Doña Elvira's laugh, he later told Inés, was a short, cold outburst that shattered like glass and gleamed for an instant in eyes unfamiliar with indulgence and tenderness, eyes open and inflexible and rigorously sharpened by the lucidity of her contempt and the proximity of her death: the taut translucent skin at her temples, the white needlework at cuffs and neckline to hide from herself and the mirror the worst ravages of old age. All that could be seen of her hands were the short, slender fingers that drummed on the table or grasped the cup to hide their tremor.
"No, you're not like them. You're better-looking and more intelligent, and you owe both things to your mother, because your father, that stupid man, never could console himself for having been born disinherited, and he did nothing to give her the life she deserved. What was he doing when he killed himself?"
"Something in real estate. He said he was going to earn a good deal of money. He bought a car."
"Was it an honest business?"
"It seemed to be. But after his death they impounded even the furniture. I had to find a job and move to a pension."
"From time to time, before the three of you went to Madrid, he would come to me and lament his bad luck and ask for money for his business without your mother knowing. I never gave him a cent, of course, among other reasons because even if I had trusted him — and I never made that mistake — I had nothing to give him. My husband left everything to Manuel; that was another of his jokes, the final one. There's still a copy of his will around here somewhere. 'I declare my son Manuel sole inheritor of all my goods,' it said, in order not to break some tradition or other, which naturally was false, and he left me a painting, nothing but a painting. 'To my dearly beloved and faithful wife, Maria Elvira, I leave the portrait of Reverend Father Antonio Maria Claret, to whom I know she is very devoted.' He didn't do it for revenge but to go on laughing at me after death. But I'm the one who saved this house, and if we still have a little land and some capital in the bank, it hasn't been thanks to my son, who never took care of anything and was as much a bungler as he is now, but to me, who spent forty-four years struggling to preserve what my husband didn't have the time or desire to sell at a loss in order to pay for his whims. Look at those books. I spend entire nights over them, revising the accounts of the administrator, who is a scoundrel and cheats me if I'm careless. Since he knows my eyes are failing, he makes the numbers smaller and smaller, but I've bought a magnifying glass, and with it I can see even what isn't written down. There never was a man who could deceive me, and I won't permit it now, in my old age. Neither can you, but you know that. Tell me why you've come."
That was the question and the hidden challenge and the conclusion that all her words had led to, not a confession but a raw challenge in which she, after displaying her weapons, put simulation and words to one side like a gambler who clears the table to leave a single card and then turns it over with marked slowness.

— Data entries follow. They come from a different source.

Definition entries_for_parts (s : ServeShard) (parts : list BucketPart) (now_ms : Z) :
    list (BucketPart * list KeyVersion) :=
  resident_backfill bp_rank s parts (fun r bp => is_resident_part r (Pid.of_bucket_part bp))
    (fun resident => collect_parts (sv_engine s) resident now_ms).

Definition pid_of_key (k : Bytes) : PartId := Pid.from_hash (xxh3_64 k).

Definition records_for (s : ServeShard) (keys : list Bytes) (now_ms : Z) : list WireRecord :=
  let keys :=
    match sv_residency s with
    | Some r => filter (fun k => is_resident_part r (pid_of_key k) = true) keys
    | None => keys
    end in
  omap (fun k => record_for (sv_engine s) k now_ms) keys.

(** [ShardOps::skip_unframeable], less its counter and its warning. *)
Definition skip_unframeable (s : ServeShard) (records : list WireRecord) : list WireRecord :=
  (split_unframeable (blen (sv_name s)) records).1.

Definition snapshot_chunks (s : ServeShard) (now_ms : Z) : list (list WireRecord) :=
  let records := snapshot_records (sv_engine s) now_ms in
  let records :=
    match sv_residency s with
    | Some r => filter (fun rec => is_resident_part r (pid_of_key (wr_key rec)) = true) records
    | None => records
    end in
  chunk_records_for_snapshot (skip_unframeable s records).
(** One drained message. *)
Definition handle_msg (self_node : NodeId) (now : Z) (s : LoopState) (m : InboundMsg) : option LoopState :=
  match im_msg m with
  | Replicate cache rec => queue_run s cache false [rec] []
  | ReplicateBatch cache recs => queue_run s cache false recs []
  | ForwardBatch cache view_hash hops recs =>
      match lp_shards s !! cache with
      | Some shard =>
          let s := lp_with_reforwarder s
            (reforward_stale_view (lp_reforwarder s) (so_ownership_view shard) self_node (im_from m) cache view_hash hops recs now) in
          match so_ownership_view shard with
          | Some view =>
              queue_run s cache true (filter (fun rec => writer_kept view (im_from m) view_hash rec = false) recs)
                (filter (fun rec => writer_kept view (im_from m) view_hash rec = true) recs)
          | None => queue_run s cache true recs []
          end
      | None => queue_run s cache true recs []
      end
  | Invalidate cache key ver => s ← flush_run s; on_shard s cache (fun shard => so_invalidate shard key ver)
  | RefreshHint cache key ver => on_shard s cache (fun shard => so_refresh_hint shard key ver)
  | _ => Some s
  end.

Definition handle_all (self_node : NodeId) (now : Z) (s : LoopState) (drained : list InboundMsg) : option LoopState :=
  foldl (fun acc m => s ← acc; handle_msg self_node now s m) (Some s) drained.

(** One turn of the loop over what a wake drained. *)
Definition drain_burst (self_node : NodeId) (now : Z) (s : LoopState) (drained : list InboundMsg) : option LoopState :=
  let s := note_streaming_peers s drained now in
  let s := lp_with_reforwarder s (retire_departed (lp_reforwarder s)) in
  s ← handle_all self_node now s drained;
  flush_run s.

End Reforward.
Arguments LoopState S : clear implicits.

(** ** A burst is its messages, in turn *)

Definition both_some {S} (rel : S -> S -> Prop) (x y : option S) : Prop := exists t t', x = Some t /\ y = Some t' /\ rel t t'.
Lemma pull_once_run source done st st' consumed : pull_once_result source done st st' consumed ->
  pull_run st st' [source_request source done (batch_len source done (pg_limit st))].
Proof.
  intros [H1 H2 H3 H4 H5 H6 H7 H8 H9]. split; try done; unfold all_answered; cbn; rewrite Nat.add_0_r, andb_true_r; [done|].
  intros H0 Ha. rewrite H5, Ha. lia.
Qed.

(** What the loop over one source leaves. *)
Definition source_pulled (source : PullSource) (done : Z) (st : Pulling V) (out : option (Pulling V * bool)) : Prop :=
  exists st' g reqs, out = Some (st', g) /\ pull_run st st' reqs /\
    0 <= pg_failures st' <= 2 /\ g = pull_gives_up (pg_failures st') /\
    Z.of_nat (length reqs) <= 2 * (source_len source - done) - pg_failures st + pg_failures st' /\
    (g = false -> concat (request_entries <$> settled link (length (pg_requests st)) reqs) = drop (Z.to_nat done) (source_entries source)).

Lemma pull_source_spec source : forall fuel done st, good (pg_shard st) -> limit_ok st -> 0 <= done <= source_len source ->
  0 <= pg_failures st <= 1 -> 2 * (source_len source - done) - pg_failures st <= Z.of_nat fuel ->
  source_pulled source done st (pull_source fuel c link now_ms source done st).
Proof.
  assert (Hend : forall fuel done st, good (pg_shard st) -> limit_ok st -> 0 <= pg_failures st <= 1 -> done = source_len source ->
    source_pulled source done st (pull_source fuel c link now_ms source done st)).
  { intros fuel done st Hg Hl Hf ->. exists st, false, []. split_and!; try lia.
    - destruct fuel; cbn [pull_source]; by rewrite (proj2 (Z.leb_le _ _)) by lia.
    - by apply pull_run_refl.
    - unfold pull_gives_up, MAX_CONSECUTIVE_PULL_FAILURES. by rewrite (proj2 (Z.leb_gt _ _)) by lia.
    - cbn. lia.
    - intros _. cbn. rewrite drop_ge; [done|]. pose proof (source_entries_len source). lia. }
  induction fuel as [|fuel IH]; intros done st Hg Hl Hd Hf Hfuel.
  { apply Hend; try done. lia. }
  destruct (Z.eq_dec done (source_len source)) as [->|Hne]; [by apply Hend|].
  assert (Hdl : 0 <= done < source_len source) by lia.
  cbn [pull_source]. rewrite (proj2 (Z.leb_gt _ _)) by lia.
  destruct (pull_once_spec source done st Hg Hl Hdl) as (st1 & consumed & -> & Hpo). cbn [mbind option_bind].
  pose proof (batch_len_bounds source done (pg_limit st) (proj1 (proj1 Hl)) Hdl) as Hb.
  pose proof (source_request_len source done (pg_limit st) (proj1 (proj1 Hl)) Hdl) as Hrl.
  pose proof (pull_once_run _ _ _ _ _ Hpo) as Hrun. destruct Hpo as [Hg1 Hl1 Hr1 _ Hf1 _ Hco _ _].
  set (sent := batch_len source done (pg_limit st)) in *. set (req := source_request source done sent) in *.
  set (n := length (pg_requests st)) in *.
  assert (Hset : concat (request_entries <$> settled link n [req]) = take (Z.to_nat consumed) (drop (Z.to_nat done) (source_entries source))).
  { unfold settled. cbn. rewrite Nat.add_0_r, Hrl, Hco. destruct (_ && _); cbn; [done|]. rewrite app_nil_r. apply source_request_entries. }
  assert (Hans : timed_out link n req = true -> answered link n req = None) by (unfold timed_out, answered; by destruct (pl_pull link n req).1).
  assert (Hm : 0 <= consumed <= source_len source - done /\ 0 <= pg_failures st1 <= 2 /\
    2 * (source_len source - (done + consumed)) - pg_failures st1 <= 2 * (source_len source - done) - pg_failures st - 1).
  { rewrite Hco, Hf1. destruct (timed_out link n req) eqn:Et; cbn [andb].
    - rewrite Hans by done. cbn. destruct (Z.ltb_spec 1 sent); lia.
    - destruct (is_some _); lia. }
  destruct (pull_gives_up (pg_failures st1)) eqn:Eg.
  { exists st1, true, [req]. split_and!; try done; try lia; cbn; lia. }
  unfold pull_gives_up, MAX_CONSECUTIVE_PULL_FAILURES in Eg. apply Z.leb_gt in Eg.
  destruct (IH (done + consumed) st1 Hg1 Hl1) as (st' & g & reqs & -> & Hrun2 & Hf2 & Hgu & Hlen & Hcov); [lia..|].
  exists st', g, (req :: reqs). split_and!; try done; try lia.
  - by apply (pull_run_trans st st1 st' [req] reqs).
  - cbn [length]. lia.
  - intros Hgf. fold n. change (req :: reqs) with ([req] ++ reqs). rewrite settled_app, fmap_app, concat_app, Hset.
    rewrite Hr1, length_app in Hcov. cbn [length] in *. fold n in Hcov. rewrite Hcov by done.
    rewrite Z2Nat.inj_add, <-drop_drop by lia. apply take_drop.
Qed.

Lemma pull_sources_spec sources : forall st, good (pg_shard st) -> limit_ok st -> 0 <= pg_failures st <= 1 ->
  exists st' reqs, pull_sources c link now_ms sources st = Some st' /\ pull_run st st' reqs /\ 0 <= pg_failures st' <= 2 /\
    Z.of_nat (length reqs) <= 2 * sum_Z (source_len <$> sources) - pg_failures st + pg_failures st' /\
    (pull_gives_up (pg_failures st') = false ->
     concat (request_entries <$> settled link (length (pg_requests st)) reqs) = concat (source_entries <$> sources)).
Proof.
  induction sources as [|source sources IH]; intros st Hg Hl Hf.
  { exists st, []. split_and!; try done; try lia; [by apply pull_run_refl|change (sum_Z (source_len <$> [])) with 0; cbn; lia]. }
  pose proof (source_entries_len source) as Hsl. cbn [pull_sources].
  destruct (pull_source_spec source (pull_fuel source) 0 st Hg Hl ltac:(lia) Hf) as (st1 & g & reqs1 & -> & Hrun1 & Hf1 & Hgu & Hlen1 & Hcov1).
  { unfold pull_fuel. lia. }
  cbn [mbind option_bind]. rewrite fmap_cons, sum_Z_cons.
  assert (0 <= sum_Z (source_len <$> sources)) by (apply sum_Z_nonneg; apply Forall_fmap, Forall_true; intros x; cbn; pose proof (source_entries_len x); lia).
  destruct g; [exists st1, reqs1; split_and!; try done; try lia; congruence|].
  symmetry in Hgu. pose proof Hgu as Hgu'. unfold pull_gives_up, MAX_CONSECUTIVE_PULL_FAILURES in Hgu'. apply Z.leb_gt in Hgu'.
  pose proof Hrun1 as [Hg1 Hl1 Hr1 _ _ _].
  destruct (IH st1 Hg1 Hl1 ltac:(lia)) as (st' & reqs2 & -> & Hrun2 & Hf2 & Hlen2 & Hcov2).
  exists st', (reqs1 ++ reqs2). split_and!; try done; try lia.
  - by eapply pull_run_trans.
  - rewrite length_app. lia.
  - intros Hgf. rewrite settled_app, fmap_app, concat_app, Hcov1, drop_0 by done. rewrite fmap_cons. cbn [concat]. f_equal.
    rewrite Hr1, length_app in Hcov2. by apply Hcov2.
Qed.

End PullLoop.

(** *** Under last-writer-wins *)

Section PullLww.
Context {PU : PostcardU32} {HS : Hashing} {V : Type} {VC : ValueCodec V} {IS : IdleSort} {PUL : PostcardU32Laws}.

(** A store that takes any batch: the invariant holds and nothing is evicted. *)
Definition takes_batches (s : InShard V) : Prop := engine_inv (in_engine s) /\ max_capacity (cfg (in_engine s)) = u64_max.

Definition answers_fit (link : PeerLink) : Prop :=
  forall n req recs, answered link n req = Some recs -> Forall (fun rec => key_fits (wr_key rec)) recs.

Lemma takes_batches_good (c : InConfig V) link now : inbound_scope (ic_mode c) = AnyScope -> answers_fit link ->
  forall n req s, takes_batches s -> forall recs, answered link n req = Some recs ->
  exists s', apply_remote_batch (R := LwwResolver) c s recs now = Some s' /\ takes_batches s'.
Proof.
  intros Hm Hfit n req s [Hi Hc] recs Ha.
  destruct (apply_inbound_lww c s recs InReplicated now Hi Hc Hm (Hfit _ _ _ Ha)) as (s' & Hs & Hi' & [Hcfg _] & _).
  exists s'. split; [done|]. split; [done|by rewrite Hcfg].
Qed.

Lemma omap_stored_app (c : InConfig V) now l1 l2 : omap (stored_from c now) (kept_by_guard c (l1 ++ l2)) =
  omap (stored_from c now) (kept_by_guard c l1) ++ omap (stored_from c now) (kept_by_guard c l2).
Proof. unfold kept_by_guard. destruct (ic_residency c); [rewrite filter_app|]; apply omap_app. Qed.

Lemma apply_answers_lww (c : InConfig V) now batches : inbound_scope (ic_mode c) = AnyScope ->
  Forall (Forall (fun rec => key_fits (wr_key rec))) batches -> forall s, takes_batches s ->
  let ctx := batch_ctx (R := LwwResolver) (in_engine s) AnyScope APeer (ic_tombstone_ttl_ms c) (ic_tombstone_max_ttl_ms c) now in
  exists s', apply_answers (R := LwwResolver) c now s batches = Some s' /\ takes_batches s' /\ same_config (in_engine s) (in_engine s') /\
    forall k, engine_record (in_engine s') k =
      foldl (lww_join k) (engine_record (in_engine s) k) (entry_write ctx <$> omap (stored_from c now) (kept_by_guard c (concat batches))).
Proof.
  intros Hm. induction 1 as [|recs batches Hfit _ IH]; intros s [Hi Hc] ctx.
  { exists s. split_and!; try done. intros k. unfold kept_by_guard. by destruct (ic_residency c). }
  destruct (apply_inbound_lww c s recs InReplicated now Hi Hc Hm Hfit) as (s1 & Hs1 & Hi1 & Hsc1 & Hr1 & _).
  destruct (IH s1) as (s' & Hs' & Ht' & Hsc' & Hr'); [split; [done|by destruct Hsc1 as [-> _]]|].
  exists s'. split_and!; [|done|by etrans|].
  - unfold apply_answers in *. cbn [foldl mbind option_bind]. unfold apply_remote_batch at 2. rewrite Hs1. exact Hs'.
  - intros k. rewrite Hr', Hr1, (batch_ctx_same (in_engine s) (in_engine s1)) by done. cbn [concat]. by rewrite omap_stored_app, fmap_app, foldl_app.
Qed.

Lemma answers_all_fit link n reqs : answers_fit link -> Forall (Forall (fun rec => key_fits (wr_key rec))) (answers link n reqs).
Proof.
  intros Hfit. apply Forall_forall. intros recs ([i req] & _ & Ha)%list_elem_of_omap. by eapply Hfit.
Qed.

Lemma settled_all link n reqs : all_answered link n reqs = true -> settled link n reqs = reqs.
Proof.
  unfold all_answered, settled. revert n. induction reqs as [|req reqs IH]; intros n; [done|]. rewrite !imap_shift.
  cbn [forallb omap list_omap fst snd]. intros [Ha Hr]%andb_true_iff.
  assert (Ht : timed_out link n req = false) by (unfold timed_out, answered in *; by destruct (pl_pull link n req).1).
  rewrite Ht. cbn [andb]. f_equal. by apply (IH (S n)).
Qed.

Definition pull_plan (pull_keys : list Bytes) (pull_hashes : list (Z * list Z)) : list PullSource :=
  SrcKeys pull_keys :: ((fun bh => SrcHashes bh.1 bh.2) <$> pull_hashes).

Lemma pull_repairs_spec (c : InConfig V) link now s limit tally pull_keys pull_hashes :
  inbound_scope (ic_mode c) = AnyScope -> takes_batches s -> answers_fit link -> 1 <= default REPAIR_BATCH limit <= REPAIR_BATCH ->
  let ctx := batch_ctx (R := LwwResolver) (in_engine s) AnyScope APeer (ic_tombstone_ttl_ms c) (ic_tombstone_max_ttl_ms c) now in
  let sources := pull_plan pull_keys pull_hashes in
  exists pg, pull_repairs (R := LwwResolver) c link now s limit tally pull_keys pull_hashes = Some pg /\
    1 <= default REPAIR_BATCH (pg_kept pg) <= REPAIR_BATCH /\
    Z.of_nat (length (pg_requests pg)) <= 2 * sum_Z (source_len <$> sources) + MAX_CONSECUTIVE_PULL_FAILURES /\
    (pull_gives_up (pg_failures pg) = false ->
     concat (request_entries <$> settled link 0 (pg_requests pg)) = concat (source_entries <$> sources)) /\
    (pg_complete pg = true -> concat (request_entries <$> pg_requests pg) = concat (source_entries <$> sources)) /\
    pg_complete pg = all_answered link 0 (pg_requests pg) /\
    takes_batches (pg_shard pg) /\ same_config (in_engine s) (in_engine (pg_shard pg)) /\
    forall k, engine_record (in_engine (pg_shard pg)) k =
      foldl (lww_join k) (engine_record (in_engine s) k)
        (entry_write ctx <$> omap (stored_from c now) (kept_by_guard c (concat (answers link 0 (pg_requests pg))))).
Proof.
  intros Hm Hs Hfit Hlim ctx sources.
  unfold pull_repairs. fold sources. set (st := {| pg_shard := s; pg_limit := _; pg_kept := _; pg_failures := _; pg_complete := _; pg_pulled := _; pg_tally := _; pg_requests := _ |}).
  destruct (pull_sources_spec c link now takes_batches (takes_batches_good c link now Hm Hfit) sources st) as (pg & reqs & Hp & [Hg Hl Hr Hst Hc Hf] & Hf' & Hlen & Hcov);
    [done|by split|cbn; lia|].
  cbn [st pg_requests length app] in *. subst reqs. cbn [pg_complete andb] in Hc.
  destruct (apply_answers_lww c now (answers link 0 (pg_requests pg)) Hm (answers_all_fit _ _ _ Hfit) s Hs) as (s' & Hs' & _ & Hsc & Hrec).
  change (pg_shard st) with s in Hst. rewrite Hst in Hs'. injection Hs' as <-.
  destruct Hl as [Hl Hk]. change (pg_failures st) with 0 in *.
  exists pg. split_and!; try done; try (rewrite Hk; lia).
  - unfold MAX_CONSECUTIVE_PULL_FAILURES. lia.
  - intros Hco. rewrite Hc in Hco. specialize (Hf ltac:(lia) Hco). rewrite <-Hcov, settled_all; try done.
    unfold pull_gives_up, MAX_CONSECUTIVE_PULL_FAILURES. apply Z.leb_gt. lia.
Qed.

End PullLww.

(** *** A peer that answers small batches *)

(** The peer answers every request for at most [m] entries; a larger one is answered or times
    out. A request refused in another way is not sent again and leaves the limit as it is, so
    nothing can be said of a peer that refuses large requests instead of being slow. *)
Definition answers_up_to (m : Z) (link : PeerLink) : Prop :=
  forall n req, answered link n req = None -> timed_out link n req = true /\ m < request_len req.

That was the only question and the only reason she had received him, and Minaya had been waiting for it since he entered the room, long before that, since Inés announced the señoras order and the moment designated for his audience. This afternoon, at five, Doña Elvira had said, and he spent the entire morning calculating the tone and precise words and manner in which he should present himself, docile, Manuel warned him, because she would look at him searching for confirmation of an ancient threat that was once, but not always, called Mariana or Jacinto Solana, well dressed and combed as she imagined a young man of evident dignity, though limited funds, ought to dress and comb his hair, but not so impeccable or servile that Doña Elvira might suspect the premeditated use of a mask.